After locating the line with "(** C5, amended: for" in the data that follows, return it and every later line exactly, up to and including the line with "- intros Hraw".

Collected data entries

[Start of Attachment]

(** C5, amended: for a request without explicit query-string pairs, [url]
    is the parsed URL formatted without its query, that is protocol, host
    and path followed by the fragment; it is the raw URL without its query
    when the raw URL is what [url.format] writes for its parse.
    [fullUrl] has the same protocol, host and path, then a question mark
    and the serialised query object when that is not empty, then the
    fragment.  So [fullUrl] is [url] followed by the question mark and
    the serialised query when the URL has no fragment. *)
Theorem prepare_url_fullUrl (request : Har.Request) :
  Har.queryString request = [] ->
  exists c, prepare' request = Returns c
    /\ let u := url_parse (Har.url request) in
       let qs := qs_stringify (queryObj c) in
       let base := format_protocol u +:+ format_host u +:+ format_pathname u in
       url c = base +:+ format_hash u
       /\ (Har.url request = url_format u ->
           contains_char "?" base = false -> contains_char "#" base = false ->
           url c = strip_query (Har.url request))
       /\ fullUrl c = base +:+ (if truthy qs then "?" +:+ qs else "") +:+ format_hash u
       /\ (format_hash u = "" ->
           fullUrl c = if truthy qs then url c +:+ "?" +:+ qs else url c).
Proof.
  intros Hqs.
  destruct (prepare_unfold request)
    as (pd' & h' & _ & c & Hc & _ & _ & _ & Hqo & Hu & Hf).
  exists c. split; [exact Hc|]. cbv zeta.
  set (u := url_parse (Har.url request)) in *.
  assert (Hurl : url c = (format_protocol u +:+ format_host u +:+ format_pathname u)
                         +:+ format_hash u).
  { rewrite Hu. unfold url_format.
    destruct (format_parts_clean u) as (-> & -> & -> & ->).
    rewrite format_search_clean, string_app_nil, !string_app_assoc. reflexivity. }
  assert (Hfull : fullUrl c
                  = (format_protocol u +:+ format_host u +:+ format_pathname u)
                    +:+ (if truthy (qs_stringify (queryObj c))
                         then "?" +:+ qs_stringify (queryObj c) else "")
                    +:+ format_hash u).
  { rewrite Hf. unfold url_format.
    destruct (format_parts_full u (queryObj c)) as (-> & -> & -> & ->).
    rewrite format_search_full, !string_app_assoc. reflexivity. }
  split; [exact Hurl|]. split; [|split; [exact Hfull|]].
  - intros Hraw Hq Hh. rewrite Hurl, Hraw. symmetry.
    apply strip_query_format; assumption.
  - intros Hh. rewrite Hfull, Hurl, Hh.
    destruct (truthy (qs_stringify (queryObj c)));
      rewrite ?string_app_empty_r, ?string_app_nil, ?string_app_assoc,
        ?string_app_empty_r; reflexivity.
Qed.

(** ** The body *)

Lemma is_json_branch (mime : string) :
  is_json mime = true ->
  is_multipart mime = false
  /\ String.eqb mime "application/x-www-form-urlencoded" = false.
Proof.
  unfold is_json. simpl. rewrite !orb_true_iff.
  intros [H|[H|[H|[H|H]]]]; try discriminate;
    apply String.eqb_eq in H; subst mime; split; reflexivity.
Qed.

[End of Attachment]
[Start of Attachment]

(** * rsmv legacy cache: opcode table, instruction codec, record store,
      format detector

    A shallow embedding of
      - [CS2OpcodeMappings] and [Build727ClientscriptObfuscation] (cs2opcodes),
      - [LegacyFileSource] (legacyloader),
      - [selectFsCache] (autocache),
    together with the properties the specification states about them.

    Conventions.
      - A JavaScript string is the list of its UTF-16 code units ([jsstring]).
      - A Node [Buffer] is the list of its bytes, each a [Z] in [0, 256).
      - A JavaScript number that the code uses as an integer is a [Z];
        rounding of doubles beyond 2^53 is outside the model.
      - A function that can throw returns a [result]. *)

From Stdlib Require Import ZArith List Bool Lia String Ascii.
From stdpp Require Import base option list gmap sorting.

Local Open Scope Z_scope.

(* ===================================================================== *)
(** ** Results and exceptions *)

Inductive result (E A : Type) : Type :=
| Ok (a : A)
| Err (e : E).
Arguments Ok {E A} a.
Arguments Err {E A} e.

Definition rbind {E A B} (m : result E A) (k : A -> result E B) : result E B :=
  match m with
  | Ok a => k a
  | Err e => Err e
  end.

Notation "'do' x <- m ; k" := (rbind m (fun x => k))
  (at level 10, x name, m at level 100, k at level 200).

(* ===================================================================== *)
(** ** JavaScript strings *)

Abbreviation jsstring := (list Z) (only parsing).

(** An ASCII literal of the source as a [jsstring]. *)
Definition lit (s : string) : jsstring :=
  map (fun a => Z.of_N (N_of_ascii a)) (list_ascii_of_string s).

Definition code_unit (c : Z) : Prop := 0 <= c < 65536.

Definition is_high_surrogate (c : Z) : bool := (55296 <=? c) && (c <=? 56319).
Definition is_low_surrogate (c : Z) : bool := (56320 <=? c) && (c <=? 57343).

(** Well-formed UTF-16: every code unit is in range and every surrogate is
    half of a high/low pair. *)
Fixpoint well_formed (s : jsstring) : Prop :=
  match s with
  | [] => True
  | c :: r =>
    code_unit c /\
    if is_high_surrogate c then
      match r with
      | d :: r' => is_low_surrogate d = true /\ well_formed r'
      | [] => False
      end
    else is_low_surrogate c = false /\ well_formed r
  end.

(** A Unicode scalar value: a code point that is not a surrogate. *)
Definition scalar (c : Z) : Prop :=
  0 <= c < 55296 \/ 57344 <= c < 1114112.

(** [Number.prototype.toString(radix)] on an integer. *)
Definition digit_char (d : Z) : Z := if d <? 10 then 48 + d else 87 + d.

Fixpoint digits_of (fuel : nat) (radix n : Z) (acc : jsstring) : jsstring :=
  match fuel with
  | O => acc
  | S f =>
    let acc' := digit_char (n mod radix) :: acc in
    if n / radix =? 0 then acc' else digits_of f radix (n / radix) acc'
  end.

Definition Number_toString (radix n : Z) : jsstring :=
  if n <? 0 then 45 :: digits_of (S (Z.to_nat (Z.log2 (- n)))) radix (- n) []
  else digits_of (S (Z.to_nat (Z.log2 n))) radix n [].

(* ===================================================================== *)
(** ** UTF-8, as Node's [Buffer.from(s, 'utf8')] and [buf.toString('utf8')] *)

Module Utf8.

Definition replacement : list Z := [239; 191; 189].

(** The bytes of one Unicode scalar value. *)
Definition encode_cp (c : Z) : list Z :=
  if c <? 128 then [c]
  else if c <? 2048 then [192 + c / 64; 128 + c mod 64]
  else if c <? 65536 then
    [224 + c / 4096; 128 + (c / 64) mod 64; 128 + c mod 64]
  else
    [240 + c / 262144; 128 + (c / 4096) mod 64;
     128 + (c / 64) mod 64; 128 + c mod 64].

[End of Attachment]

**OUTPUT OF THE TASK**
(** C5, amended: for a request without explicit query-string pairs, [url]
    is the parsed URL formatted without its query, that is protocol, host
    and path followed by the fragment; it is the raw URL without its query
    when the raw URL is what [url.format] writes for its parse.
    [fullUrl] has the same protocol, host and path, then a question mark
    and the serialised query object when that is not empty, then the
    fragment.  So [fullUrl] is [url] followed by the question mark and
    the serialised query when the URL has no fragment. *)
Theorem prepare_url_fullUrl (request : Har.Request) :
  Har.queryString request = [] ->
  exists c, prepare' request = Returns c
    /\ let u := url_parse (Har.url request) in
       let qs := qs_stringify (queryObj c) in
       let base := format_protocol u +:+ format_host u +:+ format_pathname u in
       url c = base +:+ format_hash u
       /\ (Har.url request = url_format u ->
           contains_char "?" base = false -> contains_char "#" base = false ->
           url c = strip_query (Har.url request))
       /\ fullUrl c = base +:+ (if truthy qs then "?" +:+ qs else "") +:+ format_hash u
       /\ (format_hash u = "" ->
           fullUrl c = if truthy qs then url c +:+ "?" +:+ qs else url c).
Proof.
  intros Hqs.
  destruct (prepare_unfold request)
    as (pd' & h' & _ & c & Hc & _ & _ & _ & Hqo & Hu & Hf).
  exists c. split; [exact Hc|]. cbv zeta.
  set (u := url_parse (Har.url request)) in *.
  assert (Hurl : url c = (format_protocol u +:+ format_host u +:+ format_pathname u)
                         +:+ format_hash u).
  { rewrite Hu. unfold url_format.
    destruct (format_parts_clean u) as (-> & -> & -> & ->).
    rewrite format_search_clean, string_app_nil, !string_app_assoc. reflexivity. }
  assert (Hfull : fullUrl c
                  = (format_protocol u +:+ format_host u +:+ format_pathname u)
                    +:+ (if truthy (qs_stringify (queryObj c))
                         then "?" +:+ qs_stringify (queryObj c) else "")
                    +:+ format_hash u).
  { rewrite Hf. unfold url_format.
    destruct (format_parts_full u (queryObj c)) as (-> & -> & -> & ->).
    rewrite format_search_full, !string_app_assoc. reflexivity. }
  split; [exact Hurl|]. split; [|split; [exact Hfull|]].
  - intros Hraw Hq Hh. rewrite Hurl, Hraw. symmetry.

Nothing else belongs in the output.